Ну, тутовона другие братаны надарили мне ботиночки (два: разного размера и разного цвета от двух разных братовьев), черный ремень с двурогим якорем на золотистой пряжке, белоснежную форменку с синим гюйсом (а гюйс тот – с тремя белыми полосками и тремя наглаженными стрелками). Осьмой братанок подарил никелированную боцманскую дудку в пожизненное владение. Засим братюки оглядели меня и обомомлели, а там расхохотались. Долго хохотали: целых полчаса без перерыва! Потом вытащили из вещевых мешков сапожные иглы и суровые нитки и быстренько подогнали подаренную одежду под мой размер. Так что еще через пятнадцать минут я стоял перед браточками в полном летнем матросском облачении, с оружжо́м за плечом и весь в пулеметных лентах, дарованных последними тридцатью братовьями.

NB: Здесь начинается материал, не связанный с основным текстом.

Lemma fifo_inv_step (c c' : qconf) :
  lock_inv c → fifo_inv c → step qprog c = Some c' → fifo_inv c'.
Proof.
  intros Hlock Hinv Hstep. destruct c as [[|f k] w [|e|]]; try done;
    unfold step in Hstep; cbn [stack cmode mem body unwind queue_program] in Hstep;
    destruct Hlock as (Hl & _ & Hunw); try done; simpl in Hl;
    unfold fifo_inv in Hinv; simpl in Hinv; intros Hm Hsf.
  - destruct f as [c|e].
    + unfold fbody in Hstep. pose proof (qbody_log c w) as [l L].
      destruct (qbody cl c w) as [w' [cs|e|]] eqn:B; injection Hstep as <-; simpl in *; [| |done].
      * rewrite L in Hsf. destruct Hinv as (b & Hk & Hr); [done|by eapply split_free_app|].
        eapply (fifo_body_step c b k w w' cs); try done. by rewrite L.
      * destruct (qbody_throws c w w' e B) as (_ & Qq & [Q Ql] & _).
        destruct Hinv as (b & Hk & Hr); [done|by rewrite <-Q|].
        exists b. split; [|by contradict Hr; apply elem_of_tail].
        apply fifo_tail in Hk as [_ Hk]. pose proof Hk as (_ & _ & _ & Hw).
        apply (fifo_same b k w); rewrite ?Qq, ?Q, ?Ql; done.
    + injection Hstep as <-. simpl in *. destruct Hinv as (b & Hk & Hr); [done|done|].
      apply fifo_tail in Hk as [_ Hk]. exists b. split; [done|]. by contradict Hr; apply elem_of_tail.
  - assert (split_free (qlog w)) as Hsf0.
    { destruct f as [[]|]; simpl in Hstep; injection Hstep as <-; done. }
    destruct Hinv as (b & Hk & Hr); [done|done|].
    apply fifo_tail in Hk as [Hf Hk]. simpl in Hr.
    assert (Frame Resume ∉ tail k) as Hr' by (contradict Hr; by apply elem_of_tail).
    destruct f as [d|]; [|injection Hstep as <-; simpl in *; exists b; done].
    destruct d; simpl in Hstep; injection Hstep as <-; simpl; try (exists b; done).
    + simpl in Hf. subst b. exists false. split.
      * apply (fifo_app _ [_; _; _]); [|by repeat constructor].
        by apply (fifo_quiet false k w (λ q, set_recursion _ (set_locked _ q))).
      * simpl. rewrite !not_elem_of_cons. done.
Qed.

– Братцы, братцы! – шепчу я последним тридцати братовьям, сгибаясь под тяжестью подарочков. – Зачем вы отдали мне все свои пулеметные ленты?! Оставьте себе хотя б половину! Я б тогда б разогнул спину!

– Ничего, мы себе еще́жды* добудем! Лишь бы тебе хватило на перших порах!

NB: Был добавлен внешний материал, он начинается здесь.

Lemma do_inputs_works max chunk file l w :
  do_inputs l (after_start max chunk file) = Some w → works max chunk file w.
Proof.
  intros Hl. exists (after_start max chunk file). split; [apply start_steps|].
  revert Hl. generalize (after_start (EC:=EL) max chunk file). induction l as [|e l IH]; intros w0 Hl; simpl in Hl.
  - by injection Hl as ->.
  - destruct (started (st w0)) eqn:S; [|done]. destruct (do_input e w0) as [w1|] eqn:D; simpl in Hl; [|done].
    eapply rtc_l; [split; [done|by eapply do_input_turn]|by apply IH].
Qed.

Definition ex_file : bytes := ["a"; "b"; "c"; "d"; "e"; "f"]%char.

(** Chunks of four bytes and a limit of six; both files are opened, the first
    chunk is read and being written, the second one, which is short, is read. *)
Definition ex_inputs : list input :=
  [Complete 0 (Opened 3); Complete 1 (Opened 4); Complete 2 ReadDone; Complete 4 ReadDone].

Definition ex_state (l : list input) : world (files EL) EL :=
  default (after_start 6 4 ex_file) (do_inputs l (after_start 6 4 ex_file)).

Lemma ex_works l : (if do_inputs l (after_start 6 4 ex_file) then true else false) = true →
  works 6 4 ex_file (ex_state l).
Proof.
  unfold ex_state. destruct (do_inputs l _) as [w|] eqn:D; [|done]. intros _. by eapply do_inputs_works.
Qed.

(** The writes complete; the second one after the read that follows it. *)
Definition ex_copied : list input := ex_inputs ++ [Complete 3 (Wrote 4); Complete 5 ReadDone; Complete 6 (Wrote 2)].




(** [finish] calls [stop()] on both ends before it clears [started]. When that
    cancels a request, the callback reports an error to the streamer, which
    finishes a second time from within: the user is told of one end several
    times. *)
Theorem streamer_stop_finishes_twice :
  works 6 4 ex_file (ex_state [Complete 0 (Opened 3); UserStop]) ∧
  finishes (ext (ex_state [Complete 0 (Opened 3); UserStop])) =
    [[Std operation_canceled]; [Std operation_canceled]; [Std operation_canceled]].
Proof. split; [apply ex_works|]; vm_compute; reflexivity. Qed.

(** The same on success: the throttled input is asked for one more read when the
    end of the file has been seen already; if that read still waits for a thread
    when the last write completes, a complete copy is first reported as
    cancelled. *)
Theorem streamer_success_reported_as_cancelled :
  works 6 4 ex_file (ex_state (ex_inputs ++ [Complete 3 (Wrote 4); Complete 6 (Wrote 2)])) ∧
  let x := ext (ex_state (ex_inputs ++ [Complete 3 (Wrote 4); Complete 6 (Wrote 2)])) in
  written x = ex_file ∧ finishes x = [[Std operation_canceled]; []].
Proof. split; [apply ex_works|split]; vm_compute; reflexivity. Qed.

(** The file system writes only three bytes of the first chunk: the streamer reports
    success, and the output lacks the fourth. *)
Definition ex_short : list input := ex_inputs ++ [Complete 3 (Wrote 3); Complete 5 ReadDone; Complete 6 (Wrote 2)].
Theorem streamer_short_write :
  works 6 4 ex_file (ex_state ex_short) ∧ finishes (ext (ex_state ex_short)) = [[]] ∧
  out_file (ext (ex_state ex_short)) = ["a"; "b"; "c"; "e"; "f"]%char.
Proof. split; [apply ex_works|split]; vm_compute; reflexivity. Qed.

– Вот спасибочко, ёшкина кошка!

Посмотрели на меня братанцы́ и с энтузиазизмом закричали:

– Молодец, хоть во дворец! Хоть в осенний, хоть в весенний! Хоть в летний, хоть в Зимний, однозначно!

– Всем молодец: без коз, без овец, зато в пульках свинец! Ну хоть сейчас – в Зимний дворец, однозначно!

– У доброго молодца из Зимнего дворца только и золотца, что пулечки из свинца! В Зимний, в Зимний! Учти, пострел: хорошо б тебе пострелять в зимней обстановке по учебным целям, бесконечнозначно!

– Русы волосы сто рублей, буйна голова – тысяча, а всему молодцу и цены нет. А всё это благодаря чему?